KASLIN FIELDS: And welcome back, Abdel. You've been just all over the place lately.

ABDEL SGHIOUAR: Yes, yes. So many things happening in Europe, it's crazy.

KASLIN FIELDS: You even gave a keynote, right?

ABDEL SGHIOUAR: Yes. I did a keynote in front of 1,300 people. OK, let's not-- hold our horses. I did two minutes in a 50-minutes keynote in front of 1,300 people and it was mostly a demo.

KASLIN FIELDS: Still counts. Still counts.

ABDEL SGHIOUAR: Still counts, yes. That was I/O Connect in Berlin. That was pretty cool.

KASLIN FIELDS: That's awesome. And then you've had a bunch of other events lately, too, right? It's just the season.

ABDEL SGHIOUAR: Yeah. I did KCD Munich, where I am actually recording right now. I did a keynote in that one. Well, shared the keynote with one of the organizers called Max. And yeah, a bunch of events, a bunch of workshops. And this was supposed to be my last trip. I was supposed to be back home tomorrow and just relax for the summer. But no, I am going to Berlin, because there is an event [? to ?] sponsor in Berlin and they need somebody.

KASLIN FIELDS: Nice.

ABDEL SGHIOUAR: And then I'll be home.

KASLIN FIELDS: [LAUGHS] Well, I'm glad that we've been able to do all of the things that we need to do for the podcast while you've been busy traveling.

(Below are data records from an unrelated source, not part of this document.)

(* ===== verification/SessionStoreFacts.v ===== *)
(** * The store over time

    The operations of the store as a step relation, the invariant of every
    reachable store, and what all later stores keep of an aggregate. *)

From Stdlib Require Import Ascii.
From stdpp Require Import relations.
From S2P Require Import Prelude GoStrings AgentTypes ModelContracts SessionTypes ExtensionJournal.
From S2P Require Import SessionValidate SessionHistory SessionApply SessionRecover SessionCreate SessionStore TextFacts SessionHistoryFacts SessionCreateFacts.
From S2P Require Import SessionInvariant SessionCommitFacts SessionRecoverFacts.

(** ** Calls that can change the store *)
Inductive operation :=
  | OpCreate (initial : NewSession)
  | OpCommit (request : CommitRequest)
  | OpRecover (id : string)
  | OpListSessions (request : ListRequest).

(** A call and everything it reads from its environment. *)
Record call := MkCall { cl_readings : Readings; cl_fresh : Identity; cl_context : context; cl_operation : operation }.

(** What never changes about a Session. *)
Definition session_identity (s : Session) :=
  (sess_ID s, sess_AgentID s, sess_WorkspaceID s, sess_ParentSessionID s, sess_ParentRevision s).

Section StoreFacts.
Context {J : JsonOps} {F : Fingerprints} {R : RequestFingerprint} {K : CursorCodec}.

Definition invoke (c : call) (st : MemoryStore) : MemoryStore :=
  match cl_operation c with
  | OpCreate n => (Create (cl_readings c) (cl_fresh c) (cl_context c) st n).1
  | OpCommit q => (Commit (cl_readings c) (cl_fresh c) (cl_context c) st q).1
  | OpRecover id => (Recover (cl_readings c) (cl_fresh c) (cl_context c) st id).1
  | OpListSessions q => (ListSessions (cl_fresh c) (cl_context c) st q).1
  end.

(** A recovery runs with working clocks, and the history is far from the end
    of its 64-bit sequence numbers. *)
Definition admitted (c : call) (st : MemoryStore) : Prop :=
  match cl_operation c with
  | OpRecover id => sane (cl_readings c) /\ forall a, st_sessions st !! id = Some a -> enough_room (ag_snapshot a)
  | _ => True
  end.

Definition step (st st' : MemoryStore) : Prop := exists c, admitted c st /\ invoke c st = st'.
Definition reachable (st : MemoryStore) : Prop := exists n, nsteps step n NewMemoryStore st.

Record wf_aggregate (id : string) (a : memoryAggregate) : Prop := {
  wa_snapshot : wf_snapshot id (ag_snapshot a);
  wa_records : forall key m, ag_idempotency a !! key = Some m ->
    co_Applied (mc_commit m) = true /\ co_SessionID (mc_commit m) = id;
}.
Definition wf_store (st : MemoryStore) : Prop := map_Forall wf_aggregate (st_sessions st).

(** What [n] later steps keep of an aggregate. *)
Record agg_evolves (n : nat) (a a' : memoryAggregate) : Prop := {
  ae_history : sn_History (ag_snapshot a) `prefix_of` sn_History (ag_snapshot a');
  ae_session : session_identity (sn_Session (ag_snapshot a')) = session_identity (sn_Session (ag_snapshot a));
  ae_records : ag_idempotency a ⊆ ag_idempotency a';
  ae_revision : exists k, k <= n /\ u64 (sn_Revision (ag_snapshot a')) = u64 (sn_Revision (ag_snapshot a) + Z.of_nat k);
  ae_extensions : ext_evolves (sn_ExtensionJournal (ag_snapshot a)) (sn_ExtensionJournal (ag_snapshot a'));
}.

Lemma agg_evolves_refl n a : agg_evolves n a a.
Proof. split; try done. exists 0. split; [lia|by rewrite Z.add_0_r]. Qed.

Lemma u64_add a b k : u64 a = u64 b -> u64 (a + k) = u64 (b + k).
Proof. unfold u64. intros H. by rewrite Z.add_mod, H, <-Z.add_mod by lia. Qed.

Lemma agg_evolves_trans n m a b c : agg_evolves n a b -> agg_evolves m b c -> agg_evolves (n + m) a c.
Proof.
  intros [A1 A2 A3 (k&Hk&A4) A5] [B1 B2 B3 (l&Hl&B4) B5]. split.
  - by etrans.
  - congruence.
  - by etrans.
  - exists (k + l). split; [lia|]. rewrite B4, Nat2Z.inj_add, Z.add_assoc. by apply u64_add.
  - by etrans.
Qed.

Lemma wf_snapshot_revision sid s r : wf_snapshot sid s -> wf_snapshot sid (with_revision s r).
Proof. intros [[] Hq Hp]. split; [|done|done]. by split. Qed.

(** ** One commit *)
Lemma Commit_inv r fresh ctx st q st' out :
  Commit r fresh ctx st q = (st', out) ->
  st' = st /\ (forall c, out = Ok c -> co_Applied c = false) \/
  exists a s' fp upd,
    let s := with_revision s' (u64 (sn_Revision s' + 1)) in
    let range := appendedHistoryRange (length (sn_History (ag_snapshot a))) (length (sn_History s')) in
    let c := MkCommit (cr_SessionID q) (sn_Revision s) range.1 range.2 true in
    st_sessions st !! cr_SessionID q = Some a /\ CommitRequest_Validate q = Ok tt /\ requestFingerprint q = Some fp /\
    ag_idempotency a !! cr_IdempotencyKey q = None /\ cr_ExpectedRevision q = sn_Revision (ag_snapshot a) /\
    applyChanges (at_fact r) (ag_snapshot a) q = Ok s' /\ out = Ok c /\
    st_sessions st' = <[cr_SessionID q := MkAggregate s (<[cr_IdempotencyKey q := MkMemoryCommit fp c]> (ag_idempotency a)) upd]> (st_sessions st).
Proof.
  intros H. unfold Commit in H. destruct (contextErr ctx "session.commit" ;; _) as [a|e|msg] eqn:E; simplify_eq; [|by left..].
  apply bind_Ok in E as (u1&_&E). apply bind_Ok in E as (u2&Hv&E). apply map_err_Ok in Hv. destruct u2.
  unfold find_aggregate in E. destruct (st_sessions st !! cr_SessionID q) as [a'|] eqn:Ea; [|done]. injection E as ->.
  unfold commit_aggregate in H. destruct (requestFingerprint q) as [fp|] eqn:Ef; cbn [mbind result_bind] in H; [|simplify_eq; by left].
  destruct (ag_idempotency a !! cr_IdempotencyKey q) as [previous|] eqn:Ek.
  - left. destruct (negb _); simpl in H; simplify_eq; [done|]. split; [done|]. by intros c [= <-].
  - destruct (negb (Z.eqb _ _)) eqn:Er; simpl in H; [simplify_eq; by left|]. apply negb_false_iff, Z.eqb_eq in Er.
    destruct (applyChanges _ _ _) as [s'|e|msg] eqn:Es; simpl in H; [|simplify_eq; by left..]. right.
    destruct (appendedHistoryRange _ _) as [first last] eqn:Eh. simpl in H. injection H as <- <-.
    eexists a, s', fp, _. cbn. rewrite Eh. by split_and!.
Qed.
(* ===== verification/SessionSafety.v ===== *)
(** * The validation and application of a commit never panics

    The code dereferences optional payloads and indexes slices; every such
    access is guarded by a check made earlier.  The same argument shows that
    the fuel of [ValidateInputs] is enough. *)

From S2P Require Import Prelude GoStrings AgentTypes ModelContracts SessionTypes ExtensionJournal.
From S2P Require Import SessionValidate SessionHistory SessionApply SessionRecover TextFacts SessionHistoryFacts SessionInvariant SessionCommitFacts.

(** The call returns, with a value or an error. *)
Definition returns {A} (r : result A) : Prop := forall msg, r ≠ Panic msg.

Lemma returns_Ok {A} (a : A) : returns (Ok a).
Proof. done. Qed.
Lemma returns_Err {A} e : returns (A := A) (Err e).
Proof. done. Qed.
Lemma returns_bind {A B} (m : result A) (f : A -> result B) : returns m -> (forall a, m = Ok a -> returns (f a)) -> returns (m ≫= f).
Proof. intros Hm Hf msg. destruct m as [a|e|msg']; simpl; [by apply Hf|done|]. by destruct (Hm msg'). Qed.
Lemma returns_reject bad e : returns (reject_if bad e).
Proof. by destruct bad. Qed.
Lemma returns_map_err {A} w (r : result A) : returns r -> returns (map_err w r).
Proof. intros H msg. destruct r as [a|e|msg']; simpl; [done|done|]. by destruct (H msg'). Qed.
Lemma returns_forM {A} (f : A -> result unit) l : (forall a, a ∈ l -> returns (f a)) -> returns (forM_ f l).
Proof.
  induction l as [|a l IH]; [done|]; simpl. intros H. apply returns_bind; [apply H; left|]. intros _ _. apply IH. intros b Hb. apply H. by right.
Qed.
Lemma returns_foldM {S A} (f : S -> A -> result S) l s : (forall a t, a ∈ l -> returns (f t a)) -> returns (foldM f l s).
Proof.
  revert s; induction l as [|a l IH]; intros s H; [done|]; simpl. apply returns_bind; [apply H; left|]. intros t _. apply IH. intros b u Hb.
  apply H. by right.
Qed.

Create HintDb returns.
#[export] Hint Resolve returns_Ok returns_Err returns_reject : returns.

(** Follow the structure of a computation without partial operations. *)
Ltac returns :=
  repeat match goal with
  | |- returns (_ ≫= _) => apply returns_bind; [|intros ? ?]
  | |- returns (map_err _ _) => apply returns_map_err
  | |- returns (forM_ _ _) => apply returns_forM; intros ? ?
  | |- returns (match ?x with _ => _ end) => destruct x
  | |- returns (let _ := _ in _) => cbv zeta
  | _ => solve [auto with returns]
  end.

Section Validation.
Context {J : JsonOps} {F : Fingerprints}.

Lemma Config_Validate_returns c : returns (Config_Validate c).
Proof. unfold Config_Validate. returns. Qed.
Lemma TokenUsage_Validate_returns u : returns (TokenUsage_Validate u).
Proof. unfold TokenUsage_Validate. returns. Qed.
Lemma ValidateErrorMessage_returns m : returns (ValidateErrorMessage m).
Proof. unfold ValidateErrorMessage. returns. Qed.
Lemma ValidateSafeReason_returns m : returns (ValidateSafeReason m).
Proof. unfold ValidateSafeReason. returns. Qed.
Lemma RunTermination_Validate_returns t : returns (RunTermination_Validate t).
Proof. unfold RunTermination_Validate. returns. Qed.
Lemma ToolDefinition_Validate_returns d : returns (ToolDefinition_Validate d).
Proof. unfold ToolDefinition_Validate. returns. Qed.
Lemma ExtensionDescriptor_Validate_returns d : returns (ExtensionDescriptor_Validate d).
Proof. unfold ExtensionDescriptor_Validate. returns. Qed.
Lemma Metadata_Validate_returns m : returns (Metadata_Validate m).
Proof. unfold Metadata_Validate. returns. Qed.
Hint Resolve Config_Validate_returns TokenUsage_Validate_returns ValidateErrorMessage_returns ValidateSafeReason_returns
  RunTermination_Validate_returns ToolDefinition_Validate_returns ExtensionDescriptor_Validate_returns Metadata_Validate_returns : returns.
(* ===== verification/SessionFileRefinement.v ===== *)
(** * The file store behaves like the store in memory

    One request language for both stores, the relation between a directory and
    the aggregates it represents, and the simulation. *)

From S2P Require Import Prelude GoStrings AgentTypes ModelContracts SessionTypes ExtensionJournal.
From S2P Require Import SessionValidate SessionHistory SessionApply SessionRecover SessionCreate SessionStore SessionFile.
From S2P Require Import TextFacts SessionHistoryFacts SessionCreateFacts SessionInvariant SessionCommitFacts SessionRecoverFacts.
From S2P Require Import SessionStoreFacts SessionFile SessionProperties.

(** ** Requests and answers *)
Inductive request :=
  | ReqCreate (initial : NewSession)
  | ReqLoad (id : string)
  | ReqHistoryPage (q : HistoryPageRequest)
  | ReqExtensionDiagnostics (q : ExtensionPageRequest)
  | ReqListSessions (q : ListRequest)
  | ReqCommit (q : CommitRequest)
  | ReqRecover (id : string).

Inductive answer :=
  | AnsSnapshot (r : result Snapshot)
  | AnsHistory (r : result HistoryPage)
  | AnsExtensions (r : result ExtensionPage)
  | AnsList (r : result ListResult)
  | AnsCommit (r : result Commit_).
(** Without leading and trailing zeros. *)
Definition normal (negative : bool) (d : byte_list) (e : Z) : number :=
  match trim_zeros d with
  | [] => MkNumber false [48%Z] 0
  | d => let kept := rev (trim_zeros (rev d)) in MkNumber negative kept (e + Z.of_nat (length d - length kept))
  end.

(** ** Lexing *)
Lemma span_digits_spec l d rest : span_digits l = (d, rest) -> l = d ++ rest /\ digits d /\ (forall b l', rest = b :: l' -> is_digit b = false).
Proof.
  revert d rest; induction l as [|b l IH]; intros d rest H; simpl in H.
  { injection H as <- <-. by split; [|split; [constructor|]]. }
  destruct (is_digit b) eqn:E.
  - destruct (span_digits l) as [d' rest']. injection H as <- <-. destruct (IH d' rest' eq_refl) as (->&H1&H2). split; [done|]. split; [by constructor|done].
  - injection H as <- <-. split; [done|]. split; [constructor|]. by intros ? ? [= <- <-].
Qed.
Lemma some_digits_spec l d rest : some_digits l = Some (d, rest) -> l = d ++ rest /\ digits d /\ d ≠ [].
Proof.
  unfold some_digits. destruct (span_digits l) as [d' rest'] eqn:E. apply span_digits_spec in E as (->&H1&_).
  destruct d'; [done|]. intros [= <- <-]. done.
Qed.
Lemma Token_reading fuel d : good d -> skips (de_state d) < fuel -> reading wf_token d (Token fuel d).
Proof.
  revert d; induction fuel as [|fuel IH]; intros d Hd Hf; [lia|]. cbn [Token].
  destruct (Forall_skip_space (de_input d) (go_bytes d Hd)) as [Hs Hlen]. destruct (skip_space (de_input d)) as [|c rest]; [done|].
  apply Forall_cons in Hs as [Hc Hrest]. pose proof (go_bottom d Hd) as Hbot. assert (Hlt : length rest < size_of d) by (unfold size_of; simpl in Hlen; lia).
  assert (Hgoto : forall s', de_state d ≠ TopValue -> skips s' = 0 -> skips (de_state d) = 1 -> reading wf_token d (Token fuel (MkDecoder rest s' (de_stack d)))).
  { intros s' Hne H0 H1. assert (Hr : reading wf_token (MkDecoder rest s' (de_stack d)) (Token fuel (MkDecoder rest s' (de_stack d)))).
    { apply IH; [split; [done|by apply (last_change (de_state d))]|simpl; lia]. }
    destruct (Token fuel _) as [[t d']| |]; [|done..]. destruct Hr as (H2&H3&H4). split_and!; [done|done|]. unfold size_of in *. simpl in *. lia. }
  destruct (Z.eqb c 91); [by apply open_reading|].
  destruct (Z.eqb c 93); [apply close_reading; [done..|]; intros H Heq; rewrite Heq in H; by vm_compute in H|].
  destruct (Z.eqb c 123); [by apply open_reading|].
  destruct (Z.eqb c 125); [apply close_reading; [done..|]; intros H Heq; rewrite Heq in H; by vm_compute in H|].
  destruct (Z.eqb c 58). { destruct (decide (de_state d = ObjectColon)) as [E|]; [|done]. apply Hgoto; by rewrite ?E. }
  destruct (Z.eqb c 44). { destruct (de_state d) eqn:E; try done; apply Hgoto; by rewrite ?E. }
  destruct (Z.eqb c 34 && _) eqn:Ekey.
  - apply scalar_reading; [done|by constructor|simpl; lia|]. apply (last_change (de_state d)); [done|]. intros Heq. rewrite Heq in Ekey.
    by rewrite andb_false_r in Ekey.
  - destruct (value_allowed (de_state d)); [|done]. cbn [negb reject_if mbind result_bind].
    apply scalar_reading; [done|by constructor|simpl; lia|by apply last_value_end].
Qed.

Lemma next_token_reading d : good d -> reading wf_token d (next_token d).
Proof. intros Hd. apply Token_reading; [done|]. destruct (de_state d); simpl; lia. Qed.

ABDEL SGHIOUAR: Yes. Just for the people who listen to this podcast, we do this on the road-- well, I do this on the road.

KASLIN FIELDS: Yeah, he does this on the road. I don't do that. [LAUGHS]

ABDEL SGHIOUAR: Yeah. Kaslin-- each time Kaslin talked to me, I'm in a different hotel, background, random place, Paris, whatever.

KASLIN FIELDS: Yeah.

ABDEL SGHIOUAR: I'm always carrying my microphone with me.

KASLIN FIELDS: Yeah. That's intense. I don't want to have to carry my microphone around. [LAUGHS]

ABDEL SGHIOUAR: I mean, honestly, it's very cool. A bunch of those events that I have done are KCD events. I've done three of them. I've done the Zurich one, I've done the Barcelona one, and I've done the one in Munich. And usually, we meet people who listen to the podcast. Just literally today, I was talking to three or four people who are active listeners. A lot of good feedback, a lot of good interactions. So I'm glad that we get to do this because then you meet the community.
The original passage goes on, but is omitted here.